In this example, there may not be an optimal solution for all points in terms of what number of ads is appropriate. Based on some experimentation, it seems that it can vary depending on the data point. We can perform this for health_ads as well.

Product Insights:

There are several features that are strongly predictive of our target variable but we do not have indirect control over or cannot immediately change. However, being aware that these are some of the more predictive features in our model will help us understand what aspects of the product to prioritize.

learning_time:

Learning_time is the most influential feature based on our analysis. The more time customers spend on average per day, the more likely they are to resubscribe. According to our GB feature importance plot, this was given a 30% feature importance.

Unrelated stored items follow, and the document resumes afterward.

Definition demo_envelope : externals nat :=
  {| os_getcwd := os_getcwd demo;
     os_listdir := os_listdir demo;
     os_isdir := os_isdir demo;
     custom_nodes_init := custom_nodes_init demo;
     inference_mode_enter := inference_mode_enter demo;
     inference_mode_exit := inference_mode_exit demo;
     instantiate := instantiate demo;
     invoke := envelope_decode;
     random_randint := random_randint demo |}.

Definition envelope_run : state nat * result unit :=
  main demo_envelope (initial_state 0%nat []).

(** ** Theorems *)

(** ** Value resolution *)

Lemma seq_index_in_range {A} (xs : list A) (i : Z) :
  0 <= i < Z.of_nat (List.length xs) ->
  exists x, nth_error xs (Z.to_nat i) = Some x /\ seq_index xs i = Ok x.
Proof.
  intros Hi. unfold seq_index.
  destruct (Z.ltb_spec i 0) as [Hneg | _]; [lia |].
  destruct (Z.leb_spec 0 i) as [_ | Hlt]; [| lia].
  destruct (Z.ltb_spec i (Z.of_nat (List.length xs))) as [_ | Hge]; [| lia].
  simpl. destruct (nth_error xs (Z.to_nat i)) as [x |] eqn:Hn.
  - exists x. split; reflexivity.
  - apply nth_error_None in Hn. lia.
Qed.

Lemma seq_index_past_end {A} (xs : list A) (i : Z) :
  Z.of_nat (List.length xs) <= i -> seq_index xs i = Raise IndexError.
Proof.
  intros Hi. unfold seq_index.
  destruct (Z.ltb_spec i 0) as [Hneg | _]; [lia |].
  destruct (Z.ltb_spec i (Z.of_nat (List.length xs))) as [Hlt | _]; [lia |].
  rewrite andb_false_r. reflexivity.
Qed.

Lemma seq_index_never_KeyError {A} (xs : list A) (i : Z) (k : key) :
  seq_index xs i <> Raise (KeyError k).
Proof.
  unfold seq_index.
  destruct ((0 <=? _) && _); [destruct (nth_error _ _) |]; discriminate.
Qed.

(** Only a mapping that lacks the key makes [obj[k]] raise [KeyError]. *)
Lemma getitem_KeyError (obj : value) (k k' : key) :
  getitem obj k = Raise (KeyError k') ->
  exists items, obj = VDict items /\ dict_get k items = None /\ k' = k.
Proof.
  destruct obj as [| | | s | xs | items | |]; destruct k as [i | s'];
    simpl; try discriminate.
  - destruct (seq_index (list_ascii_of_string s) i) as [c | e] eqn:He;
      [discriminate |].
    intros H. injection H as ->. exfalso. eapply seq_index_never_KeyError, He.
  - intros H. exfalso. eapply seq_index_never_KeyError, H.
  - destruct (dict_get (KInt i) items) eqn:Hd; [discriminate |].
    intros H. injection H as <-. eauto.
  - destruct (dict_get (KStr s') items) eqn:Hd; [discriminate |].
    intros H. injection H as <-. eauto.
Qed.

(** C1: on the list ["a","b"] index 1 resolves to "b"; on the mapping
    {"result": ["a","b"]} index 1 resolves to "b" through the fallback key
    (direct indexing raises KeyError there); on the mapping {"x": 1} index 0
    raises a KeyError, which is a LookupError, and no value is returned. *)
Theorem resolve_concrete_shapes :
  get_value_at_index (VList [VStr "a"; VStr "b"]) 1 = Ok (VStr "b")
  /\ (getitem (VDict [(KStr "result", VList [VStr "a"; VStr "b"])]) (KInt 1)
        = Raise (KeyError (KInt 1))
      /\ get_value_at_index
           (VDict [(KStr "result", VList [VStr "a"; VStr "b"])]) 1
         = Ok (VStr "b"))
  /\ (get_value_at_index (VDict [(KStr "x", VInt 1)]) 0
        = Raise (KeyError (KStr "result"))
      /\ is_LookupError (KeyError (KStr "result")) = true
      /\ forall v, get_value_at_index (VDict [(KStr "x", VInt 1)]) 0 <> Ok v).
Proof.
  repeat split; try reflexivity.
  intros v; discriminate.
Qed.

(** C2, counterexample: on the one-element list ["a"] and index 1 (length
    at most the index) positional indexing raises IndexError, the code lets
    it propagate, and the fallback key is never read: reading it from a
    list would have raised TypeError instead. *)
Lemma fallback_not_taken_on_short_sequence :
  get_value_at_index (VList [VStr "a"]) 1 = Raise IndexError
  /\ fallback_lookup (VList [VStr "a"]) 1 = Raise TypeError
  /\ resolve_as_specified (VList [VStr "a"]) 1
       <> get_value_at_index (VList [VStr "a"]) 1
  /\ ~ fallback_on_any_failure (VList [VStr "a"]) 1.
Proof.
  repeat split; try reflexivity; try discriminate.
  intros H. specialize (H eq_refl ltac:(lia) IndexError eq_refl).
  discriminate H.
Qed.

(** C2, amended: positional indexing comes first and its value is returned
    when it succeeds (for a sequence, whenever the index is within its
    length); the fallback key "result" is read, and indexed with the same
    integer, exactly when the container is a mapping without the key [i]
    (positional indexing raised KeyError); every other failure, in
    particular the IndexError of a sequence whose length is at most [i],
    propagates unchanged. *)
Theorem fallback_only_on_KeyError (obj : value) (i : Z) :
  (forall v, getitem obj (KInt i) = Ok v -> get_value_at_index obj i = Ok v)
  /\ (forall xs, obj = VList xs -> 0 <= i < Z.of_nat (List.length xs) ->
        exists v, nth_error xs (Z.to_nat i) = Some v
                  /\ get_value_at_index obj i = Ok v)
  /\ (forall items, obj = VDict items -> dict_get (KInt i) items = None ->
        get_value_at_index obj i = fallback_lookup obj i)
  /\ (forall xs, obj = VList xs -> Z.of_nat (List.length xs) <= i ->
        get_value_at_index obj i = Raise IndexError)
  /\ (forall e, getitem obj (KInt i) = Raise e ->
        (forall k, e <> KeyError k) ->
        get_value_at_index obj i = Raise e)
  /\ (get_value_at_index obj i <> getitem obj (KInt i) ->
        exists items, obj = VDict items /\ dict_get (KInt i) items = None).
Proof.
  unfold get_value_at_index, fallback_lookup.
  split; [| split; [| split; [| split; [| split]]]].
  - intros v ->. reflexivity.
  - intros xs -> Hi. simpl.
    destruct (seq_index_in_range xs i Hi) as (v & Hn & ->). eauto.
  - intros items -> Hd. simpl. rewrite Hd. reflexivity.
  - intros xs -> Hlen. simpl. rewrite seq_index_past_end by exact Hlen.
    reflexivity.
  - intros e -> Hne. destruct e; try reflexivity. destruct (Hne k eq_refl).
  - intros Hdiff.
    destruct (getitem obj (KInt i)) as [v | e] eqn:Hg; [congruence |].
    destruct e as [k | | | |]; try congruence.
    apply getitem_KeyError in Hg as (items & -> & Hd & _). eauto.
Qed.

(** The amended statement at a mapping without the key, where the fallback
    is taken, and at a short list, where it is not. *)
Lemma fallback_only_on_KeyError_witness :
  get_value_at_index (VDict [(KStr "result", VList [VStr "a"; VStr "b"])]) 1
    = fallback_lookup (VDict [(KStr "result", VList [VStr "a"; VStr "b"])]) 1
  /\ get_value_at_index (VList [VStr "a"]) 1 = Raise IndexError.
Proof.
  split.
  - apply (proj1 (proj2 (proj2 (fallback_only_on_KeyError
              (VDict [(KStr "result", VList [VStr "a"; VStr "b"])]) 1)))
             [(KStr "result", VList [VStr "a"; VStr "b"])]);
      reflexivity.
  - apply (proj1 (proj2 (proj2 (proj2 (fallback_only_on_KeyError
              (VList [VStr "a"]) 1)))) [VStr "a"]);
      [reflexivity | simpl; lia].
Defined.

(** ** Paths *)

Example dirname_examples :
  map dirname ["/srv/app/ComfyUI"; "/srv"; "/"; "//"; "a/b/"; "name"; ""]
  = ["/srv/app"; "/"; "/"; "//"; "a/b"; ""; ""].
Proof. reflexivity. Qed.

Example join_examples :
  (join "/srv/app" "ComfyUI", join "/" "ComfyUI", join "" "ComfyUI")
  = ("/srv/app/ComfyUI", "/ComfyUI", "ComfyUI").
Proof. reflexivity. Qed.

(** ** Bootstrap *)

(** Looking for a path prints at most one line and changes nothing else. *)
Lemma find_path_from_frame {W} (E : externals W) (name path : string)
    (s : state W) :
  let s' := fst (find_path_from E name path s) in
  world s' = world s /\ sys_path s' = sys_path s
  /\ frame s' = frame s /\ log s' = log s.
Proof.
  funelim (find_path_from E name path s); simpl; auto.
Qed.

Lemma find_path_frame {W} (E : externals W) (name : string)
    (path : option string) (s : state W) :
  let s' := fst (find_path E name path s) in
  world s' = world s /\ sys_path s' = sys_path s.
Proof.
  destruct path as [p |]; simpl.
  - pose proof (find_path_from_frame E name p s) as H. simpl in H. tauto.
  - destruct (os_getcwd E (world s)) as [cwd | e]; simpl; [| auto].
    pose proof (find_path_from_frame E name cwd s) as H. simpl in H. tauto.
Qed.

(** C9: [add_comfyui_directory_to_sys_path] leaves [sys.path] as it was
    when [find_path("ComfyUI")] returns None or a path that is not a
    directory (and when the search raises); when it returns a directory,
    [sys.path] afterwards is the old list followed by that one path. *)
Theorem bootstrap_extends_sys_path {W} (E : externals W) (s s' : state W)
    (r : result unit) :
  add_comfyui_directory_to_sys_path E s = (s', r) ->
  match snd (find_path E "ComfyUI" None s) with
  | Ok (Some p) =>
      if os_isdir E (world s) p
      then sys_path s' = (sys_path s ++ [p])%list
      else sys_path s' = sys_path s
  | Ok None => sys_path s' = sys_path s
  | Raise _ => sys_path s' = sys_path s
  end.
Proof.
  unfold add_comfyui_directory_to_sys_path, bind.
  pose proof (find_path_frame E "ComfyUI" None s) as [Hw Hp].
  destruct (find_path E "ComfyUI" None s) as [s0 [[p |] | e]];
    simpl in *.
  - rewrite Hw.
    destruct (os_isdir E (world s) p); intros H; injection H as <- <-;
      simpl; congruence.
  - intros H; injection H as <- <-. exact Hp.
  - intros H; injection H as <- <-. exact Hp.
Qed.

plus_challenges_attempted/plus_challenges_correct

The greater the number of questions answered or answered correctly, the higher the probability the customer will resubscribe. According to our RF Feature Importance Plot, this was given 10% Feature Importance.

initial_duration:

The longer the initial subscription, the higher the probability the customer will resubscribe. According to our GB Feature Importance plot, this was given 20% feature importance.

Variables that we can optimize for:

There are three variables that I have identified which influence our prediction and which as an organization we may have some control over and can therefore optimize for:

Offer_Delay:

If our goal is solely to maximize the number of individuals who sign up for the second free trial, then we could potentially use our model to predict the optimal number of days for each user. Using A/B Experimentation, we could see whether our predictions our indeed increasing the number of resubscriptions. To further extend this if we want to make this an ongoing experiment, we can employ a hybrid Multi-Armed Bandit Model in which after set periods of time, we evaluate our predictions and adjust our models to better optimize for Offer_Delay.

Mastery Quiz Ads/Health Empty Ads:

We can utilize an approach similar to the A/B Testing and Hybrid Multi-Armed Bandit approach I described above. However, there are a different set of constraints to take into account.

If the cost of running an ad for the user exceeds the potential value of gaining a resubscription, then it may not be cost effective. A cost benefit analysis is crucial in this experiment.